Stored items
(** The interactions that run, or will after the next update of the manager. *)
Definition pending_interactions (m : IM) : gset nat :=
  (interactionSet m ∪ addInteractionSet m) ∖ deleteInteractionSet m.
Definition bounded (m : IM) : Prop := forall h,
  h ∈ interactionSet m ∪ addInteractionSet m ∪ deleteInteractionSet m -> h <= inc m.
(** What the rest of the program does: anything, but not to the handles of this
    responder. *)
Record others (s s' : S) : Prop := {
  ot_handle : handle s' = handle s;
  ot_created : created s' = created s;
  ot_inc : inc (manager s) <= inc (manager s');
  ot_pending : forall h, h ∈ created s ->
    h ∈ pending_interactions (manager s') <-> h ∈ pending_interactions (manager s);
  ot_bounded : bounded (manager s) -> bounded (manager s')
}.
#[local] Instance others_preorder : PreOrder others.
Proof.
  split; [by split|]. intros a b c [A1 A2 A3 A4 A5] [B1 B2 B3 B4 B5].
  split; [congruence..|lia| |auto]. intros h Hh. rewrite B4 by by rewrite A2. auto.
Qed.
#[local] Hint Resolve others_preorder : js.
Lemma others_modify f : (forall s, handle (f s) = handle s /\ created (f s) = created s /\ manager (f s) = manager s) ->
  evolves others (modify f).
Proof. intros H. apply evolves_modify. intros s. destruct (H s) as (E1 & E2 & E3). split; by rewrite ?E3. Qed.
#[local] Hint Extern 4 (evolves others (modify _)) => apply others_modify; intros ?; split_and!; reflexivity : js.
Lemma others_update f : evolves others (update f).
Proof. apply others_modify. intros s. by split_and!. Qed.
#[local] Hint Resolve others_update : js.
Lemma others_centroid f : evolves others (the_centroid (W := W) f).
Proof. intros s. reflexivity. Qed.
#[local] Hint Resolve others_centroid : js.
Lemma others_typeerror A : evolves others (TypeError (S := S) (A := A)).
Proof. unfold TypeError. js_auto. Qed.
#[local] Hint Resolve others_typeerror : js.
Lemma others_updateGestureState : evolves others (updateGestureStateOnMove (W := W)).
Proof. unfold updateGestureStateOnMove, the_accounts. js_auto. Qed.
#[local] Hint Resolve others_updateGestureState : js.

---

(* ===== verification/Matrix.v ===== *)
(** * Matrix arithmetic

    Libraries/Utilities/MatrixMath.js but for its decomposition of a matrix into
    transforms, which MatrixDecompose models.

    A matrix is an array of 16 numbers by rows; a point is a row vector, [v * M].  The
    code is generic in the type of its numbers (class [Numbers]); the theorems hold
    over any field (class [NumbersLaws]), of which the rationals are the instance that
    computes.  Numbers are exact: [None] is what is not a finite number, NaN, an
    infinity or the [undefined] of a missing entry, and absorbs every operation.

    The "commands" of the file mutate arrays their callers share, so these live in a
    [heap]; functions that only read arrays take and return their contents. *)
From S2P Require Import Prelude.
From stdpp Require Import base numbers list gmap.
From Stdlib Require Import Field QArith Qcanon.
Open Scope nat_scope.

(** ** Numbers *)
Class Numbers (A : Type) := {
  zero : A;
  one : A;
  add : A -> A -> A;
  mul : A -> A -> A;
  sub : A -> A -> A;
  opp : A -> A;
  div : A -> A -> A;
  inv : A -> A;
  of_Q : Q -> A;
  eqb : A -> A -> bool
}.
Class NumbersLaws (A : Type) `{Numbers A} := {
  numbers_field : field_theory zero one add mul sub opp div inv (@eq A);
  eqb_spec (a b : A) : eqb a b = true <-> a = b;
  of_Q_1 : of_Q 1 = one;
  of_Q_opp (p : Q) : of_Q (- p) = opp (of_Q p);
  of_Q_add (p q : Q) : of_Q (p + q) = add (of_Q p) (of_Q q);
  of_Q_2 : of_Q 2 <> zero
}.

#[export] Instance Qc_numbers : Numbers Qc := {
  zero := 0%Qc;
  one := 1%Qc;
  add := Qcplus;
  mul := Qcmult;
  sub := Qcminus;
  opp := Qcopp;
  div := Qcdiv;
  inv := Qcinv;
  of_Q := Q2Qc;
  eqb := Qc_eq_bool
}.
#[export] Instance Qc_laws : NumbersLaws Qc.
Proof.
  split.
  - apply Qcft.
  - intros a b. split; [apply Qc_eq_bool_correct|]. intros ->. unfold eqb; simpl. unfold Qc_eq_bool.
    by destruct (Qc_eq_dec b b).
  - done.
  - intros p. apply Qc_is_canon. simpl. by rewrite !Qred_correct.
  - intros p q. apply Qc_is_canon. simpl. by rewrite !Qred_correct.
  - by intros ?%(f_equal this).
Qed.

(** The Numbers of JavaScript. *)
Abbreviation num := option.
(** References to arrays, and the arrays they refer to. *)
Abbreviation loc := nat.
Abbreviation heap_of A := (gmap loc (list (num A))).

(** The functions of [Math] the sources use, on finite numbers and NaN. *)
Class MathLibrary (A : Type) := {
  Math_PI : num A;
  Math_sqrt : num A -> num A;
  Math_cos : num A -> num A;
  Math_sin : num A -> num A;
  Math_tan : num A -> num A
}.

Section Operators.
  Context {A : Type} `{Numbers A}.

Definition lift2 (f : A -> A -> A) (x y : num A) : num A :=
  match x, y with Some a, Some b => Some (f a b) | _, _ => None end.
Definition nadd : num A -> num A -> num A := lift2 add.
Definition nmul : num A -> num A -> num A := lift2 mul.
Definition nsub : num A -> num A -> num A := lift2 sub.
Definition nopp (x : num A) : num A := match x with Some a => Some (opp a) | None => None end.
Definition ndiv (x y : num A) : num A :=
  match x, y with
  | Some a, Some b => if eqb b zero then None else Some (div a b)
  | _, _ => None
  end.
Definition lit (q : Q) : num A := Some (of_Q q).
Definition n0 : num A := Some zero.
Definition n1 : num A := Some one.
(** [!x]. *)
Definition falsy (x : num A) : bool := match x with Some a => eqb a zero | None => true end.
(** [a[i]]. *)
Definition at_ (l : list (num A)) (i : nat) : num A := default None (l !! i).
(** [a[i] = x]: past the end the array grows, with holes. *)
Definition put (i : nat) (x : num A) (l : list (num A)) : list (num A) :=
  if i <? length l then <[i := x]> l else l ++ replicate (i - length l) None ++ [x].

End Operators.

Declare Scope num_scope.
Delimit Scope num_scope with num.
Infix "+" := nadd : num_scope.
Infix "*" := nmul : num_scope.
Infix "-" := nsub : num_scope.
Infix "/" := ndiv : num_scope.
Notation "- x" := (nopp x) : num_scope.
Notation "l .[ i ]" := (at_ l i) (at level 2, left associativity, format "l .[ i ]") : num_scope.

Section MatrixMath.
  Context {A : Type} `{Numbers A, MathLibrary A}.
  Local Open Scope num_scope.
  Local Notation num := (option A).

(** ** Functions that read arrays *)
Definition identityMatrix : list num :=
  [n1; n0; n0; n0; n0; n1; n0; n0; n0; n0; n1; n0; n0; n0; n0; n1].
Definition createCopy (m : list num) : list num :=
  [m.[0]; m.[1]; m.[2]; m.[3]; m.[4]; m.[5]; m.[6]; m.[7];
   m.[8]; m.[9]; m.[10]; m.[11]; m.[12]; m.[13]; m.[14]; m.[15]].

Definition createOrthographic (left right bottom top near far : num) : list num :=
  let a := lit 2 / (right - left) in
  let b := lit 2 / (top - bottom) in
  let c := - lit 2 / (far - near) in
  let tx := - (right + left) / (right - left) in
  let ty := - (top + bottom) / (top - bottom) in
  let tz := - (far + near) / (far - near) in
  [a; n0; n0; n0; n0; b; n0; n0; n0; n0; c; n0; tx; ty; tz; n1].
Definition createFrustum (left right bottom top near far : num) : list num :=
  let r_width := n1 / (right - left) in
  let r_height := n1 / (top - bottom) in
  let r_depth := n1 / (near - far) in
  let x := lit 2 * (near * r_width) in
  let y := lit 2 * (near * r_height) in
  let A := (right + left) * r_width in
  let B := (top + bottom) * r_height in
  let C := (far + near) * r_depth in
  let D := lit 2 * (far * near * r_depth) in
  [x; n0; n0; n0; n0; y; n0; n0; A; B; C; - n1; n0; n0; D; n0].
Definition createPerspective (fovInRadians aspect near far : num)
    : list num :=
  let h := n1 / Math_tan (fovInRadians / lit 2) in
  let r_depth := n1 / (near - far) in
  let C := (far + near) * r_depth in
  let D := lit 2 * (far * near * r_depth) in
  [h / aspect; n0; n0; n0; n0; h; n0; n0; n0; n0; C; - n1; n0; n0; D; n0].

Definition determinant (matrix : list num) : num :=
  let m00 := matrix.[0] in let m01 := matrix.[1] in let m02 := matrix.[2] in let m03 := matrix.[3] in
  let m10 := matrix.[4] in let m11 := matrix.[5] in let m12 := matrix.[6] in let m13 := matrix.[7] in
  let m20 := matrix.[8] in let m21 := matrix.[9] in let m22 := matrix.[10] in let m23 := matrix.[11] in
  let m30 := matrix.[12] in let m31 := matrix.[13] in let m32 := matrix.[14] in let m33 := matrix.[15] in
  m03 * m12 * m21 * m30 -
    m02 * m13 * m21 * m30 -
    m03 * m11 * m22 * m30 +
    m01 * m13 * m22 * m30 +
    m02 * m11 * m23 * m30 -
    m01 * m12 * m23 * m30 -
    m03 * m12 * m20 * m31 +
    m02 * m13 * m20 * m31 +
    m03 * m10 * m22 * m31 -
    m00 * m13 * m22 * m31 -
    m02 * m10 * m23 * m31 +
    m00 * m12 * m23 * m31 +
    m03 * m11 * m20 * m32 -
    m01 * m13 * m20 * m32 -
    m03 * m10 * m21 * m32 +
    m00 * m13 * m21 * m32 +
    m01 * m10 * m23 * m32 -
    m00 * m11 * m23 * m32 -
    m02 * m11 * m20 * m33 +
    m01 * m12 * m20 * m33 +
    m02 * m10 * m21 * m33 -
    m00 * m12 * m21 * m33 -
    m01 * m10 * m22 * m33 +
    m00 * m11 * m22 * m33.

What to do. Reproduce, exactly as they stand in the data above, the lines from the one that holds "m03 * m10 * m22" to the one that holds "m00 * m11 * m23", inclusive.

Output for this task.
    m03 * m10 * m22 * m31 -
    m00 * m13 * m22 * m31 -
    m02 * m10 * m23 * m31 +
    m00 * m12 * m23 * m31 +
    m03 * m11 * m20 * m32 -
    m01 * m13 * m20 * m32 -
    m03 * m10 * m21 * m32 +
    m00 * m13 * m21 * m32 +
    m01 * m10 * m23 * m32 -
    m00 * m11 * m23 * m32 -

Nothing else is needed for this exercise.